The big chemical train curved out of sight between red dunes. The anger drained out of Sweetness Asiim Engineer. She sat dejectedly on the rail. She was outcast, named, pariah. She was the Little Girl Who Would Not Marry Whom She Was Told. No one would Uncle Billy for her. What would be scary-biscuits was if the ban had spread trackside. If she could not scrounge a mandazi from a platform goondah or a pan of water from a tanking tower, her story might come to a premature end. Story, she thought. People in stories were not supposed to be permanently thirsty, or hungry enough to eat the beard of a Sumache sacerdotal. Or smell their own bodies.

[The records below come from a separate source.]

Definition senate_115_paged : string :=
  "{'results':[{'members':[{'id':'K000388','first_name':'Amy'}]},{'members':[{'id':'S000033','first_name':'Bernard'}]}]}".

#[export] Instance members_decoder : Unmarshaler getMembersResponse.t :=
  from_table
    [ (senate_115,
       getMembersResponse.mk "" ""
         [getMembersResults.mk "" "" 0%Z 0%Z [summary "K000388" "Amy"]]);
      (senate_115_paged,
       getMembersResponse.mk "" ""
         [getMembersResults.mk "" "" 0%Z 0%Z [summary "K000388" "Amy"];
          getMembersResults.mk "" "" 0%Z 0%Z [summary "S000033" "Bernard"]]);
      (empty, getMembersResponse.mk "OK" "" []) ].

(** One member. *)
Definition nobody : string := "{'status':'OK','results':[{}]}".

#[export] Instance member_decoder : Unmarshaler getMemberResponse.t :=
  from_table
    [ (empty, getMemberResponse.mk "OK" "" []);
      (nobody, getMemberResponse.mk "OK" "" [MemberDetails.zero]) ].

(** Members by state. *)
Definition search (id name : string) : MemberSearch.t :=
  MemberSearch.mk Member.zero id name "" "" "" "" "" "" "".

Definition nj_house : string :=
  "{'results':[{'id':'P000034','name':'Frank Pallone'}]}".

Definition nj_senate : string :=
  "{'results':[{'id':'B001288','name':'Cory Booker'},{'id':'M000639','name':'Robert Menendez'}]}".

#[export] Instance state_decoder : Unmarshaler getMembersByStateResponse.t :=
  from_table
    [ (nj_house,
       getMembersByStateResponse.mk "" "" [search "P000034" "Frank Pallone"]);
      (nj_senate,
       getMembersByStateResponse.mk "" ""
         [search "B001288" "Cory Booker"; search "M000639" "Robert Menendez"]);
      (empty, getMembersByStateResponse.mk "OK" "" []) ].

(** Members in transition. *)
Definition transition (id : string) : MemberInTransition.t :=
  MemberInTransition.mk id "" "" "" "" "" "" "" "" "" "" "" "" "".

Definition leaving_two : string :=
  "{'results':[{'chamber':'house','members':[{'id':'A1'}]},{'chamber':'senate','members':[{'id':'B2'}]}]}".

Definition leaving_three : string :=
  "{'results':[{'chamber':'house','members':[{'id':'A1'}]},{'chamber':'senate','members':[{'id':'B2'}]},{'chamber':'joint','members':[{'id':'C3'}]}]}".

#[export] Instance transition_decoder
  : Unmarshaler getMembersInTransitionResponse.t :=
  from_table
    [ (leaving_two,
       getMembersInTransitionResponse.mk "" ""
         [getMembersInTransitionResults.mk [transition "A1"] "" "house";
          getMembersInTransitionResults.mk [transition "B2"] "" "senate"]);
      (leaving_three,
       getMembersInTransitionResponse.mk "" ""
         [getMembersInTransitionResults.mk [transition "A1"] "" "house";
          getMembersInTransitionResults.mk [transition "B2"] "" "senate";
          getMembersInTransitionResults.mk [transition "C3"] "" "joint"]);
      (empty, getMembersInTransitionResponse.mk "OK" "" []) ].

End Mock.

(** ** The earlier revision of the package: [congress/member.go]

    One flat [Member] record, and [GetMembers] alone. *)

Module member_go.

Module Member.
Record t : Type := mk {
  ID : string;
  Title : string;
  ShortTitle : string;
  FirstName : string;
  MiddleName : string;
  LastName : string;
  Suffix : string;
  Birth : string;
  Party : string;
  State : string;
  SenateClass : string;
  StateRank : string;
  Leadership : string;
  InOffice : bool;
  Seniority : string;
  NextElection : string;
  TotalVotes : int;
  MissedVotes : int;
  PresentVotes : int;
  OCD : string;
  Office : string;
  Phone : string;
  Fax : string;
  LIS : string;
  MissedVotesPct : float32;
  VotesWithParty : float32;
  Twitter : string;
  Facebook : string;
  Youtube : string;
  Govtrack : string;
  CSPAN : string;
  Votesmart : string;
  ICPSR : string;
  CRP : string;
  Google : string;
  FEC : string;
  DWNominate : float32;
  IdealPoint : string;
  URL : string;
  RSS : string;
  Contact : string;
  API : string
}.
Definition zero : t :=
  mk "" "" "" "" "" "" "" "" "" "" "" "" "" false "" "" 0%Z 0%Z 0%Z
     "" "" "" "" "" float32_zero float32_zero "" "" "" "" "" "" "" "" ""
     "" float32_zero "" "" "" "" "".
End Member.

Module getMembersResults.
Record t : Type := mk {
  Congress : string;
  Chamber : string;
  ResultCount : int;
  Offset : int;
  Members : list Member.t
}.
Definition zero : t := mk "" "" 0%Z 0%Z [].
End getMembersResults.

Module getMembersResponse.
Record t : Type := mk {
  Status : string;
  Copyright : string;
  Results : list getMembersResults.t
}.
Definition zero : t := mk "" "" [].
End getMembersResponse.

Section Methods.

Context {P : URLParser} {N : Net}.
Context {U_members : Unmarshaler getMembersResponse.t}.

Import fmt.

(* GetMembers fetches a list of members of a defined chamber of Congress
   ("house" or "senate") in a particular session (i.e. 115). *)
Definition GetMembers (c : Client.t) (congress : int) (chamber : string)
    : M (list Member.t * option error) :=
  let members : list Member.t := [] in
  req <-[members] http_NewRequest "GET"
        (Sprintf "%s/%d/%s/members.json" [S (Client.Endpoint c); D congress; S chamber]) ;;
  let req := http.Header_Add req "X-API-Key" (Client.Key c) in
  resp <-[members] client_Do req ;;
  body <-[members] ioutil_ReadAll (http.Body resp) ;;
  unmarshaled <-[members] json_Unmarshal (T := getMembersResponse.t) body ;;
  let members :=
    if (0 <? len (getMembersResponse.Results unmarshaled))%nat
    then getMembersResults.Members
           (nth 0 (getMembersResponse.Results unmarshaled) getMembersResults.zero)
    else members in
  ret (members, None).

End Methods.

End member_go.

(** ** More vocabulary for what a run shows *)

(** The operations that make one request; [GetMembersByState] makes two. *)
Definition single_request (op : Operation) : bool :=
  match op with
  | OpGetMembersByState _ => false
  | _ => true
  end.

(** The URLs [http.NewRequest] accepts. *)
Definition accepted {P : URLParser} (url : string) : bool :=
  match url_error url with
  | None => true
  | Some _ => false
  end.

(** Of the answers received, the bodies that could be read to the end. *)
Definition readable (answers : list (string + http.ReadCloser)) : list bytes :=
  flat_map (fun answer =>
    match answer with
    | inr (http.mkBody data None) => [data]
    | _ => []
    end) answers.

“I wouldn’t have written it like this,” Sweetness told the desert.

Creak, answered a desert rook on a signal pylon. Black bird of ill omen. Outcast, named, pariah. Sweetness buzzed a rock at it. It flew away in a rattle of oily feathers.

Who had dirtied on her? Dirtied she certainly had been. Dawn had seen her marching along the westbound upline, Solid Gone’s grey cloud stuck like a styptic plaster to the horizon, light filling up the land, her own long shadow returning to her after being all over all night, when she felt through the soles of her boots the thrum of a train coming. Peering from the shade of her hand into the low sun, she had recognised the characteristic three tall steam-stacks of a Class 22 medium freightliner. She stood resolutely in the middle of the track, flagging down the chemical train with her shirt. It had come to a halt before her, Eastern Star, steaming slightly. The Engineer had descended into his oriole, but even before she could invoke the formula, he had demanded, “Is your name Sweetness Octave Glorious Honey-Bun Asiim Engineer 12th?”

“It is, and I’m told it’s a very fine name.”

“I’m told different,” he said. Then she learned that her name had passed up the line with the speed and enthusiasm of a venereal disease, shunted and switched and sided until every part of the global web of rails knew to shun it.